-- Provided entries follows --

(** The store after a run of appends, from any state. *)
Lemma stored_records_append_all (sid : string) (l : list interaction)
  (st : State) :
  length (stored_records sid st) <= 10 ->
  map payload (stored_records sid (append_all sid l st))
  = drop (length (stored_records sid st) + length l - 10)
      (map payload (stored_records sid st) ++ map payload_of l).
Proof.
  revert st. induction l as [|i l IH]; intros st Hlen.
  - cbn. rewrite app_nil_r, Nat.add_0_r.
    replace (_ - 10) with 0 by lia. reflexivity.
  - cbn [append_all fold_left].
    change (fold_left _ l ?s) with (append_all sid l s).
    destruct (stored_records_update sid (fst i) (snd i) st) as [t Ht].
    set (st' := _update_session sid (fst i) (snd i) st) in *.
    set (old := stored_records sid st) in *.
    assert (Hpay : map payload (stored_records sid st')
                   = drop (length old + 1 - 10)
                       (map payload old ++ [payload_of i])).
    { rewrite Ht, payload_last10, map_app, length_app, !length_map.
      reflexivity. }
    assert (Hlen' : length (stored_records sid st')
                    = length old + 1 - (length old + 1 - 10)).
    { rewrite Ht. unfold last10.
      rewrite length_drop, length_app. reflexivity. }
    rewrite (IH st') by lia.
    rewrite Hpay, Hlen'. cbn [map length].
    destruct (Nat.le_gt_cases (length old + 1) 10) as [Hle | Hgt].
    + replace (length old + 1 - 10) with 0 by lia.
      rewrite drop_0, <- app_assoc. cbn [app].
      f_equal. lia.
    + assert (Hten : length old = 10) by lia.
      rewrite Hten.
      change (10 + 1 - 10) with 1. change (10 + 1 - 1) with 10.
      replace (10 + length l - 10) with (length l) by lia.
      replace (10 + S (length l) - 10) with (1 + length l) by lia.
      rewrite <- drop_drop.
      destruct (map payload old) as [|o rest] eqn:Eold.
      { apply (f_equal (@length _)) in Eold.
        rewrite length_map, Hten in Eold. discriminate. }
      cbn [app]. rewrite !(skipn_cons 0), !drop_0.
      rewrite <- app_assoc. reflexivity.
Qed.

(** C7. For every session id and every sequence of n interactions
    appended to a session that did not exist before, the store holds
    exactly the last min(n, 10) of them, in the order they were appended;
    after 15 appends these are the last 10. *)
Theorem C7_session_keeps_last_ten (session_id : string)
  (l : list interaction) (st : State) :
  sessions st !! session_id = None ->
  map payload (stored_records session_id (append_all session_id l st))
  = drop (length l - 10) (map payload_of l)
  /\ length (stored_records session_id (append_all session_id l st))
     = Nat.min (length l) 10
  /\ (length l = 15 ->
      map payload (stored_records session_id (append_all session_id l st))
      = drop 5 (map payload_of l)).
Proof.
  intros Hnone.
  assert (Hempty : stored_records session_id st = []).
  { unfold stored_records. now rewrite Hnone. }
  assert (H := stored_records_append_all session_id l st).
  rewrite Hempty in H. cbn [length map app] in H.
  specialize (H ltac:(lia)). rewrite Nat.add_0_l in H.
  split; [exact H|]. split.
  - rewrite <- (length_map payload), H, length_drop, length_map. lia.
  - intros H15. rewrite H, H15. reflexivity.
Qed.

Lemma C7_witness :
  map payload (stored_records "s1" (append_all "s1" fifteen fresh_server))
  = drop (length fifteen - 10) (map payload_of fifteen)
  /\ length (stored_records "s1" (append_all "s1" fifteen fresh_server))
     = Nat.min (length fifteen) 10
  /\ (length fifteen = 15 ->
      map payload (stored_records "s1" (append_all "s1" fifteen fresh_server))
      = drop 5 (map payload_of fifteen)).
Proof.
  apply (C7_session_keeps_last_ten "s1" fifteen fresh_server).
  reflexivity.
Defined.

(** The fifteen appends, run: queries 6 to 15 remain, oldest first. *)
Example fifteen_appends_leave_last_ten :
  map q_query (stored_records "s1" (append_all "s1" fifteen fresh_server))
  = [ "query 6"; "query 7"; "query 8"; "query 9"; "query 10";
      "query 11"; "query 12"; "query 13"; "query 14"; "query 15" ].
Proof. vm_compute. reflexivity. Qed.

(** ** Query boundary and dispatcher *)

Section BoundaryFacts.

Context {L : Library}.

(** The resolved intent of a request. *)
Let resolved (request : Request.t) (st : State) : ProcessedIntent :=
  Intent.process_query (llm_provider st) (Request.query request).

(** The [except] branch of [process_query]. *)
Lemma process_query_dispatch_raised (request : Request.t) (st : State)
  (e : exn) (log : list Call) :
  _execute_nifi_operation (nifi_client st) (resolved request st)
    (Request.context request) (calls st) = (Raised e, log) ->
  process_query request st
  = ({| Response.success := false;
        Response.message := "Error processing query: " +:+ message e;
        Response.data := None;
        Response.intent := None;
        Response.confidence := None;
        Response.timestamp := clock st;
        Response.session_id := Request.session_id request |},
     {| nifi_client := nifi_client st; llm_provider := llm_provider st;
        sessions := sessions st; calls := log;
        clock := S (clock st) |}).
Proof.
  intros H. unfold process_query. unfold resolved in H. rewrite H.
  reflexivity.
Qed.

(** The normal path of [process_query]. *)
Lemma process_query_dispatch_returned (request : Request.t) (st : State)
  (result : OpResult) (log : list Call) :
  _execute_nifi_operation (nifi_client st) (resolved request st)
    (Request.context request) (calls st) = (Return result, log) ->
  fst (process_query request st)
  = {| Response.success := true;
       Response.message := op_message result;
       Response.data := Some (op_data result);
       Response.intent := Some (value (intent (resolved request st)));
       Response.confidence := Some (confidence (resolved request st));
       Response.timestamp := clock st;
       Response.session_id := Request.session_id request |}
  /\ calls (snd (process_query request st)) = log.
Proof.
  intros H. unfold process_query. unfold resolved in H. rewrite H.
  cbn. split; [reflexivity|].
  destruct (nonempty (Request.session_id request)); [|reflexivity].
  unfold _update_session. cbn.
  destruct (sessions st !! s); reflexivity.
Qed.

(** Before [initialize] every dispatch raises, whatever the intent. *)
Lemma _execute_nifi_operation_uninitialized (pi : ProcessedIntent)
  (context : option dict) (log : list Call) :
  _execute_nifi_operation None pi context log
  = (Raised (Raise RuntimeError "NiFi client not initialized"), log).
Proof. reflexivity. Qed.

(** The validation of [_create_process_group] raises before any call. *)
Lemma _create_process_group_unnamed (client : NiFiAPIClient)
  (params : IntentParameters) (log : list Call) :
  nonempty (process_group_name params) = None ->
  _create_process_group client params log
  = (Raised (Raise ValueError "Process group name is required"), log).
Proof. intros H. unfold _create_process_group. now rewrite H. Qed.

-- Provided entries concluded --

Aim of the exercise> Repeat the records above in full, character for character.

The completed task>
(** The store after a run of appends, from any state. *)
Lemma stored_records_append_all (sid : string) (l : list interaction)
  (st : State) :
  length (stored_records sid st) <= 10 ->
  map payload (stored_records sid (append_all sid l st))
  = drop (length (stored_records sid st) + length l - 10)
      (map payload (stored_records sid st) ++ map payload_of l).
Proof.
  revert st. induction l as [|i l IH]; intros st Hlen.
  - cbn. rewrite app_nil_r, Nat.add_0_r.
    replace (_ - 10) with 0 by lia. reflexivity.
  - cbn [append_all fold_left].
    change (fold_left _ l ?s) with (append_all sid l s).
    destruct (stored_records_update sid (fst i) (snd i) st) as [t Ht].
    set (st' := _update_session sid (fst i) (snd i) st) in *.
    set (old := stored_records sid st) in *.
    assert (Hpay : map payload (stored_records sid st')
                   = drop (length old + 1 - 10)
                       (map payload old ++ [payload_of i])).
    { rewrite Ht, payload_last10, map_app, length_app, !length_map.
      reflexivity. }
    assert (Hlen' : length (stored_records sid st')
                    = length old + 1 - (length old + 1 - 10)).
    { rewrite Ht. unfold last10.
      rewrite length_drop, length_app. reflexivity. }
    rewrite (IH st') by lia.
    rewrite Hpay, Hlen'. cbn [map length].
    destruct (Nat.le_gt_cases (length old + 1) 10) as [Hle | Hgt].
    + replace (length old + 1 - 10) with 0 by lia.
      rewrite drop_0, <- app_assoc. cbn [app].
      f_equal. lia.
    + assert (Hten : length old = 10) by lia.
      rewrite Hten.
      change (10 + 1 - 10) with 1. change (10 + 1 - 1) with 10.
      replace (10 + length l - 10) with (length l) by lia.
      replace (10 + S (length l) - 10) with (1 + length l) by lia.
      rewrite <- drop_drop.
      destruct (map payload old) as [|o rest] eqn:Eold.
      { apply (f_equal (@length _)) in Eold.
        rewrite length_map, Hten in Eold. discriminate. }
      cbn [app]. rewrite !(skipn_cons 0), !drop_0.
      rewrite <- app_assoc. reflexivity.
Qed.

(** C7. For every session id and every sequence of n interactions
    appended to a session that did not exist before, the store holds
    exactly the last min(n, 10) of them, in the order they were appended;
    after 15 appends these are the last 10. *)
Theorem C7_session_keeps_last_ten (session_id : string)
  (l : list interaction) (st : State) :
  sessions st !! session_id = None ->
  map payload (stored_records session_id (append_all session_id l st))
  = drop (length l - 10) (map payload_of l)
  /\ length (stored_records session_id (append_all session_id l st))
     = Nat.min (length l) 10
  /\ (length l = 15 ->
      map payload (stored_records session_id (append_all session_id l st))
      = drop 5 (map payload_of l)).
Proof.
  intros Hnone.
  assert (Hempty : stored_records session_id st = []).
  { unfold stored_records. now rewrite Hnone. }
  assert (H := stored_records_append_all session_id l st).
  rewrite Hempty in H. cbn [length map app] in H.
  specialize (H ltac:(lia)). rewrite Nat.add_0_l in H.
  split; [exact H|]. split.
  - rewrite <- (length_map payload), H, length_drop, length_map. lia.
  - intros H15. rewrite H, H15. reflexivity.
Qed.

Lemma C7_witness :
  map payload (stored_records "s1" (append_all "s1" fifteen fresh_server))
  = drop (length fifteen - 10) (map payload_of fifteen)
  /\ length (stored_records "s1" (append_all "s1" fifteen fresh_server))
     = Nat.min (length fifteen) 10
  /\ (length fifteen = 15 ->
      map payload (stored_records "s1" (append_all "s1" fifteen fresh_server))
      = drop 5 (map payload_of fifteen)).
Proof.
  apply (C7_session_keeps_last_ten "s1" fifteen fresh_server).
  reflexivity.
Defined.

(** The fifteen appends, run: queries 6 to 15 remain, oldest first. *)
Example fifteen_appends_leave_last_ten :
  map q_query (stored_records "s1" (append_all "s1" fifteen fresh_server))
  = [ "query 6"; "query 7"; "query 8"; "query 9"; "query 10";
      "query 11"; "query 12"; "query 13"; "query 14"; "query 15" ].
Proof. vm_compute. reflexivity. Qed.

(** ** Query boundary and dispatcher *)

Section BoundaryFacts.

Context {L : Library}.

(** The resolved intent of a request. *)
Let resolved (request : Request.t) (st : State) : ProcessedIntent :=
  Intent.process_query (llm_provider st) (Request.query request).

(** The [except] branch of [process_query]. *)
Lemma process_query_dispatch_raised (request : Request.t) (st : State)
  (e : exn) (log : list Call) :
  _execute_nifi_operation (nifi_client st) (resolved request st)
    (Request.context request) (calls st) = (Raised e, log) ->
  process_query request st
  = ({| Response.success := false;
        Response.message := "Error processing query: " +:+ message e;
        Response.data := None;
        Response.intent := None;
        Response.confidence := None;
        Response.timestamp := clock st;
        Response.session_id := Request.session_id request |},
     {| nifi_client := nifi_client st; llm_provider := llm_provider st;
        sessions := sessions st; calls := log;
        clock := S (clock st) |}).
Proof.
  intros H. unfold process_query. unfold resolved in H. rewrite H.
  reflexivity.
Qed.

(** The normal path of [process_query]. *)
Lemma process_query_dispatch_returned (request : Request.t) (st : State)
  (result : OpResult) (log : list Call) :
  _execute_nifi_operation (nifi_client st) (resolved request st)
    (Request.context request) (calls st) = (Return result, log) ->
  fst (process_query request st)
  = {| Response.success := true;
       Response.message := op_message result;
       Response.data := Some (op_data result);
       Response.intent := Some (value (intent (resolved request st)));
       Response.confidence := Some (confidence (resolved request st));
       Response.timestamp := clock st;
       Response.session_id := Request.session_id request |}
  /\ calls (snd (process_query request st)) = log.
Proof.
  intros H. unfold process_query. unfold resolved in H. rewrite H.
  cbn. split; [reflexivity|].
  destruct (nonempty (Request.session_id request)); [|reflexivity].
  unfold _update_session. cbn.
  destruct (sessions st !! s); reflexivity.
Qed.

(** Before [initialize] every dispatch raises, whatever the intent. *)
Lemma _execute_nifi_operation_uninitialized (pi : ProcessedIntent)
  (context : option dict) (log : list Call) :
  _execute_nifi_operation None pi context log
  = (Raised (Raise RuntimeError "NiFi client not initialized"), log).
Proof. reflexivity. Qed.

(** The validation of [_create_process_group] raises before any call. *)
Lemma _create_process_group_unnamed (client : NiFiAPIClient)
  (params : IntentParameters) (log : list Call) :
  nonempty (process_group_name params) = None ->
  _create_process_group client params log
  = (Raised (Raise ValueError "Process group name is required"), log).
Proof. intros H. unfold _create_process_group. now rewrite H. Qed.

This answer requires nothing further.